Throughout training camp, he competed against A. J. Cann and Patrick Omameh for one of the starting guard jobs. Head coach Doug Marrone named Watford the backup to A. J. Cann and Patrick Omameh to start the regular season.

He was released on September 8, 2017.

===Arizona Cardinals (second stint)===
On October 2, 2017, the Cardinals signed Watford after starting left guard Mike Iupati suffered a triceps injury and was placed on injured reserve. The terms of his contract were for one-year and $775,000. Upon arrival, he was named the starting right guard with Alex Boone moving to the left. He started Weeks 5-14, was inactive for 15-16, before returning for the season finale. He finished with a total of ten games and nine starts. Pro Football Focus gave him a 36.7 overall grade, but gave him "high quality" marks for run and pass blocking.

===Chicago Bears===
On April 3, 2018, Watford signed a one-year contract with the Chicago Bears. He was released on August 26, 2018.

===Cleveland Browns===
On August 28, 2018, Watford was signed by the Cleveland Browns.

===Tampa Bay Buccaneers (first stint)===
On March 15, 2019, Watford signed a one-year contract with the Tampa Bay Buccaneers.

=== New England Patriots ===
On December 15, 2020, Watford was signed to the New England Patriots practice squad. He was released on December 29, 2020.

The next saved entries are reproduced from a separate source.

(** * SmartPronote: the portal client cache of [src/utils/pronote.ts] and the
    task-list helper script, embedded and verified.

    The embedding follows the TypeScript source.  The five [Map]s of [caches]
    are finite maps keyed by username, [setTimeout] callbacks are entries of a
    timer queue kept in the state, due after the delay that the runtime
    (Node.js) gives a timer, and every [await] is a point at which an
    [async] function is suspended: what runs before it and what runs after it
    are separate steps of the event loop, so that calls may overlap exactly as
    they may in the JavaScript program.  The replies of the pawnote library and
    of the task API are inputs of the model. *)

From Stdlib Require Import ZArith QArith_base Lia.
From stdpp Require Import base option list gmap strings.

Local Open Scope Z_scope.

(** ** JavaScript values and operators *)

Module Js.

(** A [number]: the code copies numbers and tests them for truthiness, it
    never computes with them (dates apart, which are integers). *)
Inductive number :=
| NaN
| Num (q : Q).

Definition of_Z (z : Z) : number := Num (inject_Z z).

(** [0], [-0] and [NaN] are the falsy numbers. *)
Definition truthy_number (n : number) : bool :=
  match n with
  | NaN => false
  | Num q => negb (Qnum q =? 0)
  end.

(** The empty string is the falsy string. *)
Definition truthy_string (s : string) : bool :=
  negb (String.eqb s "").

(** [false] is the falsy boolean. *)
Definition truthy_bool (b : bool) : bool := b.

(** Objects ([Date]s and arrays among them) are always truthy. *)
Definition truthy_object {A} (_ : A) : bool := true.

(** [a || d], for a field [a] that may be [undefined] or [null]. *)
Definition or_else {A} (truthy : A → bool) (a : option A) (d : A) : A :=
  match a with
  | Some x => if truthy x then x else d
  | None => d
  end.

(** [a ?? d]. *)
Definition nullish {A} (a : option A) (d : A) : A :=
  match a with
  | Some x => x
  | None => d
  end.

(** [a?.f], for a field [f] that may itself be missing. *)
Definition chain {A B} (a : option A) (f : A → option B) : option B :=
  match a with
  | Some x => f x
  | None => None
  end.

(** What an awaited promise settles to. *)
Inductive Error := MkError (message : string).
Lemma run_test_case_dependents case w0 :
  keys_in_use (db w0) ->
  Spec.dependents_skipped case w0
    (Drivers.run_test_case session exec clock prepare release derive case w0).
Proof.
  intros Hk idx st v i Hnth Hv Hi Hlt Hdep.
  unfold Spec.recorded in *.
  unfold Drivers.run_test_case in *. cbn [db sess reads invoked] in *.
  set (p := match case_id case with
            | Some (S n) => (S n, db w0)
            | _ => add_test_case (db w0) case
            end) in *.
  assert (Hp : run_steps (snd p) = run_steps (db w0)
               /\ seq_test_runs (snd p) = seq_test_runs (db w0)).
  { subst p. destruct (case_id case) as [[|n]|]; simpl; auto. }
  destruct p as [tcid d1]. simpl in Hp. destruct Hp as [Hrs Hseq].
  unfold add_test_run in *.
  set (run := S (seq_test_runs d1)) in *.
  set (d2 := {| test_cases := test_cases d1; test_runs := _; run_steps := run_steps d1;
                seq_test_cases := _; seq_test_runs := run; seq_run_steps := _ |}) in *.
  set (zero := {| passed_steps := 0; failed_steps := 0; skipped_steps := 0;
                  error_message := None |}) in *.
  set (w2 := {| db := d2; sess := prepare (sess w0); reads := S (reads w0);
                invoked := invoked w0 |}) in *.
  assert (Hold : Forall (fun r => rs_step_index r < 0) (get_run_steps (db w2) run)).
  { rewrite get_run_steps_fresh; [constructor|].
    simpl. rewrite Hrs. unfold keys_in_use in Hk.
    eapply Forall_impl; [|exact Hk]. simpl. intros a Ha. subst run. lia. }
  assert (Hrun : run <> 0%nat) by (subst run; lia).
  pose proof (run_steps_from_dependency run (steps case) 0 zero w2 Hrun Hold
                idx st v (Z.of_nat i) Hnth Hv Hi) as H.
  destruct (run_steps_from run 0 (steps case) (zero, w2)) as [c w3].
  cbn [fst snd db invoked] in *. rewrite get_run_steps_update in *.
  simpl in H. apply H; [lia|].
  destruct Hdep as [(row & Hin & Hri & Hst) | (row & Hin & Hri & Hst)];
    exists row; subst i; auto.
Qed.

End Loop.
End DriverFacts.

(** C1.  In each of the three drivers the status written for a run is the
    derivation of section 4.1 applied to the numbers P, F and S of steps the
    run recorded as passed, failed and skipped: skipped when no step was
    executed and one was skipped, else passed when none failed and none
    was skipped, else failed when every executed step failed, else partial. *)
Theorem aggregate_status_in_every_driver :
  forall (session : Type)
         (exec : Recorder.step -> session -> Drivers.exec_outcome * session)
         (clock : nat -> Z) (open close : session -> session)
         (case : Recorder.TestCase) (w : Drivers.world session),
    Recorder.keys_in_use (Drivers.db w) ->
    Spec.status_derived (WebDriver.run_test_case exec clock open close case w)
    /\ Spec.status_derived (APIDriver.run_test_case exec clock case w)
    /\ Spec.status_derived (MobileDriver.run_test_case exec clock open close case w)
    /\ (forall P F S : nat,
          WebDriver.overall_status P F S = Spec.aggregate_status P F S
          /\ APIDriver.overall_status P F S = Spec.aggregate_status P F S
          /\ MobileDriver.overall_status P F S = Spec.aggregate_status P F S).
Proof.
  intros session exec clock open close case w Hk.
  unfold Spec.status_derived.
  split; [|split; [|split; [|intros P F S; repeat split]]].
  - exact (DriverFacts.run_test_case_status session exec clock open close
             WebDriver.overall_status case w Hk).
  - exact (DriverFacts.run_test_case_status session exec clock (fun s => s) (fun s => s)
             APIDriver.overall_status case w Hk).
  - exact (DriverFacts.run_test_case_status session exec clock open close
             MobileDriver.overall_status case w Hk).
Qed.
(** * xJoaG/Home: the session store and the admin dashboard

    A shallow embedding of the two pieces of client logic of the
    repository:

    - [AuthContext] (src/context/AuthContext.tsx): the session store with
      [login], [logout], the restoring of a session, [updateUser],
      [isBanned] and the role check [hasPrivilege];
    - [AdminPanelPage] (the dashboard view): the authorization flags, the
      list with its pagination, the handlers of the detail modal, the
      list's own ban check and the e-mail form.

    React state is a record, every [setX] is a record update, and an
    [async] handler is cut at its [await]: the part before it runs at
    once, the part after it is a continuation that runs on whatever the
    state is when the request settles. *)

From Stdlib Require Import ZArith String Ascii List Bool Lia DecimalString.
From stdpp Require Import gmap strings list.

Local Open Scope Z_scope.

(** ** The fragment of JavaScript the two files rely on *)

Module JS.

(** What a property read of the role table can produce. The table maps
    names to numbers, but a bracket read walks the prototype chain, so
    a name such as [toString] finds a function of [Object.prototype];
    [Obj text] is such an object, [text] being the string that
    ToPrimitive (hint number) gives for it: [valueOf] returns the
    object itself, then [toString] is used. *)
Inductive value : Type :=
| Undefined
| Num (n : Z)
| Obj (text : string).

(** [a ?? b] *)
Definition nullish (a b : value) : value :=
  match a with
  | Undefined => b
  | _ => a
  end.

(** The string-keyed properties every object literal inherits from
    [Object.prototype] (the five [__x__] names are Annex B, present in
    every browser), each with its ToPrimitive text. Only the part up to
    the parenthesis is fixed by the language, the blanks after it are
    the engine's; no two of these texts agree up to there. No script is
    taken to have added properties of its own to [Object.prototype]. *)
Definition Object_prototype : gmap string string :=
  list_to_map
    [ ("constructor", "function Object() { [native code] }");
      ("__defineGetter__", "function __defineGetter__() { [native code] }");
      ("__defineSetter__", "function __defineSetter__() { [native code] }");
      ("hasOwnProperty", "function hasOwnProperty() { [native code] }");
      ("__lookupGetter__", "function __lookupGetter__() { [native code] }");
      ("__lookupSetter__", "function __lookupSetter__() { [native code] }");
      ("isPrototypeOf", "function isPrototypeOf() { [native code] }");
      ("propertyIsEnumerable", "function propertyIsEnumerable() { [native code] }");
      ("toString", "function toString() { [native code] }");
      ("valueOf", "function valueOf() { [native code] }");
      ("__proto__", "[object Object]");
      ("toLocaleString", "function toLocaleString() { [native code] }") ].

(** [O[P]] for an object literal [O] with numeric own properties: the
    own property if there is one, else the inherited one, else
    [undefined]. *)
Definition Get (O : gmap string Z) (P : string) : value :=
  match O !! P with
  | Some n => Num n
  | None =>
      match Object_prototype !! P with
      | Some text => Obj text
      | None => Undefined
      end
  end.

(** ToNumber; [None] is NaN. None of the texts above is a numeric
    literal. *)
Definition ToNumber (v : value) : option Z :=
  match v with
  | Num n => Some n
  | Undefined | Obj _ => None
  end.

(** [a < b]: two strings are compared as strings, anything else as
    numbers, and a comparison with NaN is false. *)
Definition lt (a b : value) : bool :=
  match a, b with
  | Obj s, Obj t => String.ltb s t
  | _, _ =>
      match ToNumber a, ToNumber b with
      | Some x, Some y => x <? y
      | _, _ => false
      end
  end.

(** [a >= b]: the negation of [a < b], except that NaN gives false. *)
Definition ge (a b : value) : bool :=
  match a, b with
  | Obj s, Obj t => negb (String.ltb s t)
  | _, _ =>
      match ToNumber a, ToNumber b with
      | Some x, Some y => negb (x <? y)
      | _, _ => false
      end
  end.

(** [!s] for a string: only the empty string is falsy. *)
Definition not_string (s : string) : bool :=
  match s with
  | EmptyString => true
  | String _ _ => false
  end.

(** [!s] for [string | null]. *)
Definition not_nullable (s : option string) : bool :=
  match s with
  | None => true
  | Some s => not_string s
  end.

===Tampa Bay Buccaneers (second stint)===
On January 15, 2021, Watford signed with the Buccaneers. He was waived on January 22, and signed to the team's practice squad on January 27. His practice squad contract with the team expired after the season on February 16, 2021.

On August 12, 2021, Watford re-signed with the Buccaneers. He was placed on injured reserve on September 6, 2021. He was released on September 14.